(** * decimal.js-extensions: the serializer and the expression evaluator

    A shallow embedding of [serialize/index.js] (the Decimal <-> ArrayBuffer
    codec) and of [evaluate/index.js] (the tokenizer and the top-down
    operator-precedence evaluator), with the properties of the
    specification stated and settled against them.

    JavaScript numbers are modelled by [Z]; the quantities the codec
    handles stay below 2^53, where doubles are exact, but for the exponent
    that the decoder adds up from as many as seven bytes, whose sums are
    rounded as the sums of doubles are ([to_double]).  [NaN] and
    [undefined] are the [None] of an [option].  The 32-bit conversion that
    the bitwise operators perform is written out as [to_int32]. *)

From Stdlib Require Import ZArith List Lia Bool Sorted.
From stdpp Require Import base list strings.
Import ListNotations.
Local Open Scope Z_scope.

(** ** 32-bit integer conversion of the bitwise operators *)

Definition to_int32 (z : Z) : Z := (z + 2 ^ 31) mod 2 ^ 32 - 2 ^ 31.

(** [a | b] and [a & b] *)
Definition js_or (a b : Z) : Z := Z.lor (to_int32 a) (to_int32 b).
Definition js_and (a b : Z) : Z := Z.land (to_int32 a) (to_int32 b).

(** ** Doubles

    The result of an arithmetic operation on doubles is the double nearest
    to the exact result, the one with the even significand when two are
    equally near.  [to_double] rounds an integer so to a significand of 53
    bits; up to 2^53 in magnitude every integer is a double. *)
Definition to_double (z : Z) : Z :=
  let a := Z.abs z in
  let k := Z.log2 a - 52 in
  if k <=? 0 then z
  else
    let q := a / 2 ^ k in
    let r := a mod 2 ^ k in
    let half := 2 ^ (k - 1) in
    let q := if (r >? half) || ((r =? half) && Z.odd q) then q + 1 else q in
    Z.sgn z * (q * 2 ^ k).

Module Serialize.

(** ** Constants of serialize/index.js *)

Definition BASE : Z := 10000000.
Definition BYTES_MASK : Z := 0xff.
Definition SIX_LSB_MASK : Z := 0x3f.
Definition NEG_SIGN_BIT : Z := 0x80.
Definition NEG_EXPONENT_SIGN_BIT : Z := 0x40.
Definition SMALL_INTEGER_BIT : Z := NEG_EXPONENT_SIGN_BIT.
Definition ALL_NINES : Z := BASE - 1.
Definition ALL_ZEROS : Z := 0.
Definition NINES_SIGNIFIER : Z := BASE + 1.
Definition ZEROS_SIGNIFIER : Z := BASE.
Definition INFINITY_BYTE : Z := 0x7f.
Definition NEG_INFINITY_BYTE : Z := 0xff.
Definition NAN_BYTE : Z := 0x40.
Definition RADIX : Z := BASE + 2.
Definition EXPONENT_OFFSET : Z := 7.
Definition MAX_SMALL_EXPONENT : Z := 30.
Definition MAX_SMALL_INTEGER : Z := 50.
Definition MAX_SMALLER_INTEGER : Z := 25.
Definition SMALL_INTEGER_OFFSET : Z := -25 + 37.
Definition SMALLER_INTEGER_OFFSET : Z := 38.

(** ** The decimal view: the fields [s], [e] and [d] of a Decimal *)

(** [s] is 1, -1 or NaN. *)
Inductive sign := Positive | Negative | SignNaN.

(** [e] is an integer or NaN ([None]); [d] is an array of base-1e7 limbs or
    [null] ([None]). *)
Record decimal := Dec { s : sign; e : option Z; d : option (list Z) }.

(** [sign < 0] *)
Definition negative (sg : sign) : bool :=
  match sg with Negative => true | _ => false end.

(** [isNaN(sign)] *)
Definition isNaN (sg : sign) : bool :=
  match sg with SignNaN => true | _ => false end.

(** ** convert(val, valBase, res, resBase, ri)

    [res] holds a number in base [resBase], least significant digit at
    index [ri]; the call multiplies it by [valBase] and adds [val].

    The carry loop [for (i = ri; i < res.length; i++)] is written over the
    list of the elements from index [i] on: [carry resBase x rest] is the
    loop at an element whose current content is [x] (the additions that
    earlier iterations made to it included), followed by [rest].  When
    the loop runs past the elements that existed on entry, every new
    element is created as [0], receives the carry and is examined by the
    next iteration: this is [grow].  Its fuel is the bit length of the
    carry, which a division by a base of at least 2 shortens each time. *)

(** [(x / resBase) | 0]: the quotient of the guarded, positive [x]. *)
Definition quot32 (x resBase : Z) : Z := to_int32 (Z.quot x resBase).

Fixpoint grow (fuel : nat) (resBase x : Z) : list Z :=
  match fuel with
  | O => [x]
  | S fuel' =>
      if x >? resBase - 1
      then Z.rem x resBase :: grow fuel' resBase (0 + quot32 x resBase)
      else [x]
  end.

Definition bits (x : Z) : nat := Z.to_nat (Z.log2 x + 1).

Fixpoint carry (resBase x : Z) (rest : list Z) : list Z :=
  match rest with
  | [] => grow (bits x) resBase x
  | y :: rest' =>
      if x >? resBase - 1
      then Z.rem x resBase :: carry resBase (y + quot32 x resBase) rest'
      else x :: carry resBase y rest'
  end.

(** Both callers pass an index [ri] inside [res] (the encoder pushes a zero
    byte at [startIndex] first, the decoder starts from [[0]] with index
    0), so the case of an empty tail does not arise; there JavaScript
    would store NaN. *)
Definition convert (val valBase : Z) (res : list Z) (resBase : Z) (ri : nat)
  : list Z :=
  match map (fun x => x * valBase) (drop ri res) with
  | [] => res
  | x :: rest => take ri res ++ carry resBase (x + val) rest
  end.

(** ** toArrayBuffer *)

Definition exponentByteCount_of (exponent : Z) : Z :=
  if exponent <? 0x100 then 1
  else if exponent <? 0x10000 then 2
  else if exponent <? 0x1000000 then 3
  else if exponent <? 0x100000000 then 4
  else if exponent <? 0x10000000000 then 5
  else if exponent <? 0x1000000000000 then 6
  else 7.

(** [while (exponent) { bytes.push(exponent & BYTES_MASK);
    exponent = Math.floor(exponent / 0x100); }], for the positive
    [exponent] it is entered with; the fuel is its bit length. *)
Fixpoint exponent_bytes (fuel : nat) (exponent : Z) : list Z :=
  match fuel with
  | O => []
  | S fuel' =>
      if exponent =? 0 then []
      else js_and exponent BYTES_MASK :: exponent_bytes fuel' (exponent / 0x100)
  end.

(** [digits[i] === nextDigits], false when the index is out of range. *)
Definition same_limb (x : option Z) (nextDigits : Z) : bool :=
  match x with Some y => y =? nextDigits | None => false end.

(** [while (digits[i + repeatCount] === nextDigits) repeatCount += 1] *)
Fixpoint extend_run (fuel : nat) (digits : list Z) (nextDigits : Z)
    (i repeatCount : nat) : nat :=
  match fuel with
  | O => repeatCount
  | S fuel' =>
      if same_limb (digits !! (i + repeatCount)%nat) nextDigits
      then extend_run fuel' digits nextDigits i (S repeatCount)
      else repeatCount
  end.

◆ **Directions for this task**
Restate word for word the entries above from the line with "else x :: carry resBase y rest'" through the line with "exponent = Math.floor(exponent", inclusive, leaving out everything else.

◆ **Exercise response**
      else x :: carry resBase y rest'
  end.

(** Both callers pass an index [ri] inside [res] (the encoder pushes a zero
    byte at [startIndex] first, the decoder starts from [[0]] with index
    0), so the case of an empty tail does not arise; there JavaScript
    would store NaN. *)
Definition convert (val valBase : Z) (res : list Z) (resBase : Z) (ri : nat)
  : list Z :=
  match map (fun x => x * valBase) (drop ri res) with
  | [] => res
  | x :: rest => take ri res ++ carry resBase (x + val) rest
  end.

(** ** toArrayBuffer *)

Definition exponentByteCount_of (exponent : Z) : Z :=
  if exponent <? 0x100 then 1
  else if exponent <? 0x10000 then 2
  else if exponent <? 0x1000000 then 3
  else if exponent <? 0x100000000 then 4
  else if exponent <? 0x10000000000 then 5
  else if exponent <? 0x1000000000000 then 6
  else 7.

(** [while (exponent) { bytes.push(exponent & BYTES_MASK);
    exponent = Math.floor(exponent / 0x100); }], for the positive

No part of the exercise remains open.